Segment Start: EXCERPTED RECORDS
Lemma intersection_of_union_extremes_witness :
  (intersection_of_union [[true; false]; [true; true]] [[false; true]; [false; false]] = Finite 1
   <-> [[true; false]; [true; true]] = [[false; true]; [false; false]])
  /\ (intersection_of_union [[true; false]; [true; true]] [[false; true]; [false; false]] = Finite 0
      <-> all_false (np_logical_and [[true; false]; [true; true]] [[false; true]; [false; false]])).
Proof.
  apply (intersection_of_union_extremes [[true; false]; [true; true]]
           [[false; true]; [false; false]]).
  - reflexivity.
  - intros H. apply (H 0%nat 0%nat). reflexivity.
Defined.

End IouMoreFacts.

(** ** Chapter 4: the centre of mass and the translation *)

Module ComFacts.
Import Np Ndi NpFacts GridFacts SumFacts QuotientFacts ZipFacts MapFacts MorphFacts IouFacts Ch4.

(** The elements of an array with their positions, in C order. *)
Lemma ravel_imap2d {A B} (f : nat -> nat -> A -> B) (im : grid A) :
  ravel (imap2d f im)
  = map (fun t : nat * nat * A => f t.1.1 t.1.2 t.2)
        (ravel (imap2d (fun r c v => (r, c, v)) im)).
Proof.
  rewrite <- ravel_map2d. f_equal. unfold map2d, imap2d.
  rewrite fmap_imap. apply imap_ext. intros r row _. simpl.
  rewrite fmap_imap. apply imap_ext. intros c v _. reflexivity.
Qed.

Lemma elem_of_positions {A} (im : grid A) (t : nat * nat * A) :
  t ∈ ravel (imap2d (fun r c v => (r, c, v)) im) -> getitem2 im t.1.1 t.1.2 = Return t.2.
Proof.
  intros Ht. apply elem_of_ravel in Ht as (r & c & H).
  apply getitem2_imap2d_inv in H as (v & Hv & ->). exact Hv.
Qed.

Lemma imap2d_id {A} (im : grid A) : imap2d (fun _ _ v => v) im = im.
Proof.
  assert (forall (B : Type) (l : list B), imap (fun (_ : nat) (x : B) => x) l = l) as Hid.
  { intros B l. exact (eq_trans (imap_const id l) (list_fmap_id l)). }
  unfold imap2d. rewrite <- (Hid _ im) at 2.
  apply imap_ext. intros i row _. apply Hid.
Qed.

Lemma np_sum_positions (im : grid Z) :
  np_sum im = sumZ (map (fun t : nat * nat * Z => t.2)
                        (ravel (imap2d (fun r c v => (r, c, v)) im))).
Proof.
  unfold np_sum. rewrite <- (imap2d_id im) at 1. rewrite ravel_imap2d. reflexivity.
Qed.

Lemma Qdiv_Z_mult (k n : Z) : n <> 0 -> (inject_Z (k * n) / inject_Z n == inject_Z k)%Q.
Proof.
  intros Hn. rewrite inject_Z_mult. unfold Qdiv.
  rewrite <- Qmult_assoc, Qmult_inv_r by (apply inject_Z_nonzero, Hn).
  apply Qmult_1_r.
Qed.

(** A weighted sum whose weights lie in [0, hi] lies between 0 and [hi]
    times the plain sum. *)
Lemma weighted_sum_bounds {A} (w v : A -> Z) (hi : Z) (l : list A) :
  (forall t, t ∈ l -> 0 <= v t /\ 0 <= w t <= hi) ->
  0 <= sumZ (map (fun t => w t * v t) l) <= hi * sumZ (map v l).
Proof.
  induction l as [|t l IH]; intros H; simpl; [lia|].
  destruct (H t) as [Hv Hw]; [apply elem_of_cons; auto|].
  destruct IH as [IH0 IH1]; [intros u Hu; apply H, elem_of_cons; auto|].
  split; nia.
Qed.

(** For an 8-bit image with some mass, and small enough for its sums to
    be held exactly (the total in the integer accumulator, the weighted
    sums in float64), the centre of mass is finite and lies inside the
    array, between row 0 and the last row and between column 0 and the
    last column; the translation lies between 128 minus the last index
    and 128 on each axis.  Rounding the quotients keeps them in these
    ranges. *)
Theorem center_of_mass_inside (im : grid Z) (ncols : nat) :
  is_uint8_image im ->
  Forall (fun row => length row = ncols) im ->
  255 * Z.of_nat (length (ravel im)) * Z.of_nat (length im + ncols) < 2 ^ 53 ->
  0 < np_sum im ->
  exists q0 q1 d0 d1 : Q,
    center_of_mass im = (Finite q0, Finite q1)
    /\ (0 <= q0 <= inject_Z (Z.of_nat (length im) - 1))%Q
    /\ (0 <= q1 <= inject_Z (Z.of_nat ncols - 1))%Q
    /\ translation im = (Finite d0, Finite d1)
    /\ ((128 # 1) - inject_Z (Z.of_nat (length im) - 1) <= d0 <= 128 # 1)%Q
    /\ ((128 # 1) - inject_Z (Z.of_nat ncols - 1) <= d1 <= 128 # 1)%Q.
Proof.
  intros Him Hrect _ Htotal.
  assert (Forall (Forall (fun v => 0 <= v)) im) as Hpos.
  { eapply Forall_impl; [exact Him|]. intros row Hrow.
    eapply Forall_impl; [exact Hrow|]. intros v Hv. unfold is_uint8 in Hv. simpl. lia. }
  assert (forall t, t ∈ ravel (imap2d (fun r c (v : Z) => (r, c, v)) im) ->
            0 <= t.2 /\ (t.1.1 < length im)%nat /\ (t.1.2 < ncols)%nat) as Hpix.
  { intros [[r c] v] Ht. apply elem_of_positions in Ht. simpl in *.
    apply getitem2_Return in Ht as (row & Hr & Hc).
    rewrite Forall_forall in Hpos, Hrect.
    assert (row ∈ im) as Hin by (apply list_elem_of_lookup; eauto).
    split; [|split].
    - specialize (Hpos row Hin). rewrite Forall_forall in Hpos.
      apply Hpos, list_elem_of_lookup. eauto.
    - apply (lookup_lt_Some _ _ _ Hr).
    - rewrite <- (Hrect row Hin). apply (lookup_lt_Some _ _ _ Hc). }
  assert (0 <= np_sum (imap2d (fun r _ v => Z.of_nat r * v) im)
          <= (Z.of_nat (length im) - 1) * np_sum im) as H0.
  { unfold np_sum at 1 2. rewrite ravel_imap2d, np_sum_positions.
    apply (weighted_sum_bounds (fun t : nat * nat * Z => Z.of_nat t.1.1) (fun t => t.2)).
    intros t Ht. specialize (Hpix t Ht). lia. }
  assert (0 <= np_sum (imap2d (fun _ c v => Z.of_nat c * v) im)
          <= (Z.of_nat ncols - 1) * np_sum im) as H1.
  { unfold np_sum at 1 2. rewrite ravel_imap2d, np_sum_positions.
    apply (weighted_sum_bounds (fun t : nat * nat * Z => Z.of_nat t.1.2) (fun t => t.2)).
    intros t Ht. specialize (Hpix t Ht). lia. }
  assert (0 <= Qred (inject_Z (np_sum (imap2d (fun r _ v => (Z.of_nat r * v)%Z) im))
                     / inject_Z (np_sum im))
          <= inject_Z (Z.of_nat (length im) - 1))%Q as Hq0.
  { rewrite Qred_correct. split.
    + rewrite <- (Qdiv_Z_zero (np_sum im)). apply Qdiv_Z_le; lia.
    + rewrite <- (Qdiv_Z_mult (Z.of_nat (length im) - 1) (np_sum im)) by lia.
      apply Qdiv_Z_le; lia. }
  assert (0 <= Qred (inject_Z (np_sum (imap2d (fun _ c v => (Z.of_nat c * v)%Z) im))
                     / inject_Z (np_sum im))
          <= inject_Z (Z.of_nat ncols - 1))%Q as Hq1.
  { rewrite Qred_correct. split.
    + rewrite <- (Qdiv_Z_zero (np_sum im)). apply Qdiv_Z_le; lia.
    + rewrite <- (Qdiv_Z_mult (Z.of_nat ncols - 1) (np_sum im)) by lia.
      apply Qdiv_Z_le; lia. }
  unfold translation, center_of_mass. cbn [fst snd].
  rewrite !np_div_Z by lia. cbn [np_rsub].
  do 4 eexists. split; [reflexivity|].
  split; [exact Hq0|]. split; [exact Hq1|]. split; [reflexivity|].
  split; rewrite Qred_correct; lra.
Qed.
Segment End: EXCERPTED RECORDS
Reproduce only the lines above, starting at the line with "A) (t : nat" and ending at the line with "intros Hn. rewrite", exactly as written.

▸ **REPLY TO THE TASK**
Lemma elem_of_positions {A} (im : grid A) (t : nat * nat * A) :
  t ∈ ravel (imap2d (fun r c v => (r, c, v)) im) -> getitem2 im t.1.1 t.1.2 = Return t.2.
Proof.
  intros Ht. apply elem_of_ravel in Ht as (r & c & H).
  apply getitem2_imap2d_inv in H as (v & Hv & ->). exact Hv.
Qed.

Lemma imap2d_id {A} (im : grid A) : imap2d (fun _ _ v => v) im = im.
Proof.
  assert (forall (B : Type) (l : list B), imap (fun (_ : nat) (x : B) => x) l = l) as Hid.
  { intros B l. exact (eq_trans (imap_const id l) (list_fmap_id l)). }
  unfold imap2d. rewrite <- (Hid _ im) at 2.
  apply imap_ext. intros i row _. apply Hid.
Qed.

Lemma np_sum_positions (im : grid Z) :
  np_sum im = sumZ (map (fun t : nat * nat * Z => t.2)
                        (ravel (imap2d (fun r c v => (r, c, v)) im))).
Proof.
  unfold np_sum. rewrite <- (imap2d_id im) at 1. rewrite ravel_imap2d. reflexivity.
Qed.

Lemma Qdiv_Z_mult (k n : Z) : n <> 0 -> (inject_Z (k * n) / inject_Z n == inject_Z k)%Q.
Proof.
  intros Hn. rewrite inject_Z_mult. unfold Qdiv.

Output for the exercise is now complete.